• _Records contained in a dataset_:
┌──

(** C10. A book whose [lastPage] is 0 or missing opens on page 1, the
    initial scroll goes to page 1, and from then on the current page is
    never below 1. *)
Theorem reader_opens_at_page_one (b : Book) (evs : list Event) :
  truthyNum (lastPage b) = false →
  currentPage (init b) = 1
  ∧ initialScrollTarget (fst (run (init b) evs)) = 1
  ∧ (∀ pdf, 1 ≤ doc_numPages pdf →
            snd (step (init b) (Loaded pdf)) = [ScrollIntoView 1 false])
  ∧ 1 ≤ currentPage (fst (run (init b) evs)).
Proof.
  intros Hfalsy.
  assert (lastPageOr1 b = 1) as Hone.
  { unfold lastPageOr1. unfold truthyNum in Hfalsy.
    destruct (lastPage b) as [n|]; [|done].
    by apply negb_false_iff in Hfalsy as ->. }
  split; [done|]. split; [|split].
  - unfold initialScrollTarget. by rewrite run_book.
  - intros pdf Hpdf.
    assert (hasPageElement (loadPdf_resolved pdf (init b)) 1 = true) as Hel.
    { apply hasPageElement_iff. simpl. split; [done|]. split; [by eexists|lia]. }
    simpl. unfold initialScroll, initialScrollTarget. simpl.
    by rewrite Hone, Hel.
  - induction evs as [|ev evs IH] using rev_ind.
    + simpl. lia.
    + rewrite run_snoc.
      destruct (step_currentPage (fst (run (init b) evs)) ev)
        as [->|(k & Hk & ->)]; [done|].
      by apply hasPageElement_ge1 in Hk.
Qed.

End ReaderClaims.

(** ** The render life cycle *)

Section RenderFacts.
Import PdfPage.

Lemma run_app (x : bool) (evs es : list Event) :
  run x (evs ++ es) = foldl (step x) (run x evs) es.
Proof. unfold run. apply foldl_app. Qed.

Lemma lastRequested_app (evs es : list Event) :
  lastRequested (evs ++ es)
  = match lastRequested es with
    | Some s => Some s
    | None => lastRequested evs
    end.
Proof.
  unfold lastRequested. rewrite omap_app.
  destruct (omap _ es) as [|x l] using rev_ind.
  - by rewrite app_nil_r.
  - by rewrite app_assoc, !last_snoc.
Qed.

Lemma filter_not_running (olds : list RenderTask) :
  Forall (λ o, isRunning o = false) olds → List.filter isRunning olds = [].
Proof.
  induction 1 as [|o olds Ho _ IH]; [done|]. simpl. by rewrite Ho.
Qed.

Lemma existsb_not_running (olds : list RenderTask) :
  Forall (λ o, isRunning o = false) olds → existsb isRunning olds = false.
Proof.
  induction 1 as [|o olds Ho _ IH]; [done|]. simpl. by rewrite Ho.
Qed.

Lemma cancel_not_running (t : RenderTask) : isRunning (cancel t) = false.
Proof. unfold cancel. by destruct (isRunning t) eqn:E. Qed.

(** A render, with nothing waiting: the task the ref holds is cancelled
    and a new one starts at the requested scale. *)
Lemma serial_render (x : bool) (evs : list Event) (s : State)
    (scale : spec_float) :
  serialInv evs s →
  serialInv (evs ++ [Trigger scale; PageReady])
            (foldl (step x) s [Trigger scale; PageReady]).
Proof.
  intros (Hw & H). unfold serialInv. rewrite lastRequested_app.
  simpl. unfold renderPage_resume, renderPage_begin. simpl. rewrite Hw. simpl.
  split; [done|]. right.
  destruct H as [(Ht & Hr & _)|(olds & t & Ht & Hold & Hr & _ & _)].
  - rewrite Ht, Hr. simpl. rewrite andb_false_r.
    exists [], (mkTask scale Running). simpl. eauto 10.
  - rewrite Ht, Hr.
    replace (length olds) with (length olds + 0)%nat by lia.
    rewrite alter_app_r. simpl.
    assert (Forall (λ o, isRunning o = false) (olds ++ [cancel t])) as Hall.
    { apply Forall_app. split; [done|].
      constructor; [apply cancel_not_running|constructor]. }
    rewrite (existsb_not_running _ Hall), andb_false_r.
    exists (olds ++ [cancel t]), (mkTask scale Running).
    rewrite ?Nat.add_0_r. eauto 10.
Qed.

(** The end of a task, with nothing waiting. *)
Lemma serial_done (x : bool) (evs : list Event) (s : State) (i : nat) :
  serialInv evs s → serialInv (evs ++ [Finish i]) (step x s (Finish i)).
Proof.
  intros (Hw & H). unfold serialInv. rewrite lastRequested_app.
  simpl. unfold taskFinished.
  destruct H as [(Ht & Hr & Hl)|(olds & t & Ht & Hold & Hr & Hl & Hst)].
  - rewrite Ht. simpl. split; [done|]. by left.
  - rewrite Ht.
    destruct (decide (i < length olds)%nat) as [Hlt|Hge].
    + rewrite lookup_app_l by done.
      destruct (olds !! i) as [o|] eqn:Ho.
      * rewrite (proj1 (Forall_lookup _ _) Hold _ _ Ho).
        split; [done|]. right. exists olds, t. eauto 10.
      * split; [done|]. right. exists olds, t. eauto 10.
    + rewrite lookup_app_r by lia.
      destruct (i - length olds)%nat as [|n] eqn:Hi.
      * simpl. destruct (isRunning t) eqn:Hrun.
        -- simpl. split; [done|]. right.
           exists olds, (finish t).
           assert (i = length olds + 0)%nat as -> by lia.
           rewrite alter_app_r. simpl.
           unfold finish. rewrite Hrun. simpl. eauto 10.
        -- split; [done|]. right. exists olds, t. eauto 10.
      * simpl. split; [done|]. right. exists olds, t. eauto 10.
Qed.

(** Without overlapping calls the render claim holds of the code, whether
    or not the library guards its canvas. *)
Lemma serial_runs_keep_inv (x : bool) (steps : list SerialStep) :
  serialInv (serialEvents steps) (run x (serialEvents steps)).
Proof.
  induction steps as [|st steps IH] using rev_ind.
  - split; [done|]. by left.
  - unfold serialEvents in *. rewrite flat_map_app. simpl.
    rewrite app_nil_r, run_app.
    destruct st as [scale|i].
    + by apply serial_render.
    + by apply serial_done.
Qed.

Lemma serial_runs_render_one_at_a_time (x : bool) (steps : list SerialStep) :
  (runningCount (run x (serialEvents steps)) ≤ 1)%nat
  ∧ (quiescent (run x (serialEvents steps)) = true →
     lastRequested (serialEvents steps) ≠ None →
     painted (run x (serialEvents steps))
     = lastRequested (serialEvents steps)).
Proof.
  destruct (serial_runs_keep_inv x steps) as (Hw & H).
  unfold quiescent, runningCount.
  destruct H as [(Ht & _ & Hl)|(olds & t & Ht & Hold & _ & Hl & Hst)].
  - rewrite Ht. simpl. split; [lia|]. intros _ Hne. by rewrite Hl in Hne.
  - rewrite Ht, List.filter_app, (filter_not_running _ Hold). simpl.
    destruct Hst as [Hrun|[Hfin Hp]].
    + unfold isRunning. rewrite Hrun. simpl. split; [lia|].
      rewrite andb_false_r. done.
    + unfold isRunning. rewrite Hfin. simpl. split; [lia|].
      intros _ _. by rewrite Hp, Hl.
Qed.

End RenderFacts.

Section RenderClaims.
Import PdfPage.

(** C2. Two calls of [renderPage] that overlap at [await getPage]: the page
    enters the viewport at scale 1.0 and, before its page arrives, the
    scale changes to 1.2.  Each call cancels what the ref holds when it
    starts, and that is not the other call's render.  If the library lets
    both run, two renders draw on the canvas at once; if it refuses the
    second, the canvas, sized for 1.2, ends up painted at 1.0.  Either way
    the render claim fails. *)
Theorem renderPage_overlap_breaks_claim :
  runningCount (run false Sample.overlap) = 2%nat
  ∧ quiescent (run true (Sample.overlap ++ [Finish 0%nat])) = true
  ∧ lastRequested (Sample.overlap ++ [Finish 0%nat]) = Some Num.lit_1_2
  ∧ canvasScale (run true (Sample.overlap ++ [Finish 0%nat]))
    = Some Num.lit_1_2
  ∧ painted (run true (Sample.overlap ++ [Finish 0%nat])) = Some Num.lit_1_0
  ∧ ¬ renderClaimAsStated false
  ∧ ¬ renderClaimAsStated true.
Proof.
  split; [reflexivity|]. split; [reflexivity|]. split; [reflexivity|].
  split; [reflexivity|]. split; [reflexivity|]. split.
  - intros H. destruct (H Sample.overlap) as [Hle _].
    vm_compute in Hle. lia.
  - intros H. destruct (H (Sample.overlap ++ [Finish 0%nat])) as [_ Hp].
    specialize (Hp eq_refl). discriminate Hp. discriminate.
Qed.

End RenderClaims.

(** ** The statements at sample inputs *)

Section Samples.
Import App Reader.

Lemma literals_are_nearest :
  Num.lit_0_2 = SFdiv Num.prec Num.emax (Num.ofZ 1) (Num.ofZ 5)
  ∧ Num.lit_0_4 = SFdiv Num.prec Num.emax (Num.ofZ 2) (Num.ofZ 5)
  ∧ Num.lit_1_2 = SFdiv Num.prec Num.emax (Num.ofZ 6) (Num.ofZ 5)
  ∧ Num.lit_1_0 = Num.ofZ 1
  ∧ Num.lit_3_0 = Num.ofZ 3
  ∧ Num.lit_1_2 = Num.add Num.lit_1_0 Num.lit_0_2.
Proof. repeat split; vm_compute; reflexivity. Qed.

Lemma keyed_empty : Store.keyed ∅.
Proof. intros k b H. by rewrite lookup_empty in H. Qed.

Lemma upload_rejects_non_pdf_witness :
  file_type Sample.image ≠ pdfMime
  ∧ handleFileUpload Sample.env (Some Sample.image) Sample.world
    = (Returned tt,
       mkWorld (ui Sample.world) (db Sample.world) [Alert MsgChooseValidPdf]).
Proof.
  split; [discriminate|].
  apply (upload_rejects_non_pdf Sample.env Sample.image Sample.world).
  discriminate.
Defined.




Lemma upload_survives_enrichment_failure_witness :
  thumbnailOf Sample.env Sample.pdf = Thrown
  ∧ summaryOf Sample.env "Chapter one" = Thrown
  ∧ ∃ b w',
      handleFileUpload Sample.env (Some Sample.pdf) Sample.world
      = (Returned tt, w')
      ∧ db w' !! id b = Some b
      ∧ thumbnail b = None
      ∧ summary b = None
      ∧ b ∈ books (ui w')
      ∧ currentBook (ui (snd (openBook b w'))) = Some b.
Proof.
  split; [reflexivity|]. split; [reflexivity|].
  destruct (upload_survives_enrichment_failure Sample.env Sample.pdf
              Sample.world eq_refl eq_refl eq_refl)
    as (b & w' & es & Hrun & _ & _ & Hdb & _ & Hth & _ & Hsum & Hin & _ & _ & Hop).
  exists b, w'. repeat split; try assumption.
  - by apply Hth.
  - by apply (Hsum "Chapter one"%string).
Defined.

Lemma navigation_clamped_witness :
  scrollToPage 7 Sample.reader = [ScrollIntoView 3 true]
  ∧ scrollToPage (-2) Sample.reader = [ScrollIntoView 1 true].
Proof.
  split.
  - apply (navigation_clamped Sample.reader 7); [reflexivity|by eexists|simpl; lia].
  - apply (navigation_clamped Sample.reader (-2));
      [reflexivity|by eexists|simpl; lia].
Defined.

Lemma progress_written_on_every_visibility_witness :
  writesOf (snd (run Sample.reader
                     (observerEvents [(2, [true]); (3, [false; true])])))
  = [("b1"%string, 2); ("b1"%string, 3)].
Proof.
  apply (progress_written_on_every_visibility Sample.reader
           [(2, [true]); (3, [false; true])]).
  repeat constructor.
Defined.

└──
┌──

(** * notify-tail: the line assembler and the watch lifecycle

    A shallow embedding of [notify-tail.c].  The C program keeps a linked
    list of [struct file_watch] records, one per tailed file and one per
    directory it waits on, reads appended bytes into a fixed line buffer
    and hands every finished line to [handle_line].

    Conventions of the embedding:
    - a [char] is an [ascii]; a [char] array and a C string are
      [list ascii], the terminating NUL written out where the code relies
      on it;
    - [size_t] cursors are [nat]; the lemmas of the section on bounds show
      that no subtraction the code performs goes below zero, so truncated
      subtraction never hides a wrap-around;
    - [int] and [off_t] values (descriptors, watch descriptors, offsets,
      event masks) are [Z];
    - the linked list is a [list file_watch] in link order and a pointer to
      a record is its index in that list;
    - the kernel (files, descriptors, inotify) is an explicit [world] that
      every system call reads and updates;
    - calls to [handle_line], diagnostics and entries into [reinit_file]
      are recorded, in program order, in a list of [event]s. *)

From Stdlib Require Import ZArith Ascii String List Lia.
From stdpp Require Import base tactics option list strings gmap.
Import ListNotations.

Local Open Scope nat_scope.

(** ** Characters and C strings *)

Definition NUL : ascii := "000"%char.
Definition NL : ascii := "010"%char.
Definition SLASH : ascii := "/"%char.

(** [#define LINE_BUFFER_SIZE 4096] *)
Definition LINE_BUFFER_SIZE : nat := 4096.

└──
┌──

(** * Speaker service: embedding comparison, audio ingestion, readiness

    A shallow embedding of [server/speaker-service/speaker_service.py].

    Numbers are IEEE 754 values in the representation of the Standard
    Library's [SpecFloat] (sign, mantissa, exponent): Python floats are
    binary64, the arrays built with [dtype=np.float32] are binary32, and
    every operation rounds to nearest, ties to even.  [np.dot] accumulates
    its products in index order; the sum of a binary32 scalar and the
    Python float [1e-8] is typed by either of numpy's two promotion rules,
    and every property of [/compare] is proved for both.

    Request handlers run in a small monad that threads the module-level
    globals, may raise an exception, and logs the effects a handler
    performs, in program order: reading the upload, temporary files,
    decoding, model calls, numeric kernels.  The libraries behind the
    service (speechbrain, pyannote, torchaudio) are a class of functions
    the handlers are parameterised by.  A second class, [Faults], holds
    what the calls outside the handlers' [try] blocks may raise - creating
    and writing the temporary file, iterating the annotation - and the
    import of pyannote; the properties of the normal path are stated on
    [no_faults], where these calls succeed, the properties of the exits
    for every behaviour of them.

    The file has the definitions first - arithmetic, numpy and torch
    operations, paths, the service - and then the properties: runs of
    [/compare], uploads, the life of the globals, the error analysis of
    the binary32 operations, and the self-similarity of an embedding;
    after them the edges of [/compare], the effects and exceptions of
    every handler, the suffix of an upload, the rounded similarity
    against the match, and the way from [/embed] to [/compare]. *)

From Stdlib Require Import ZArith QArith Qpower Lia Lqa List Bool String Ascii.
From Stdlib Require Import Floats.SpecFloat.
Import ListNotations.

└──

• _What needs to be done_: If a line in the data holds the string "never", copy that line.

• _Solution to this task_:
    never below 1. *)
      subtraction never hides a wrap-around;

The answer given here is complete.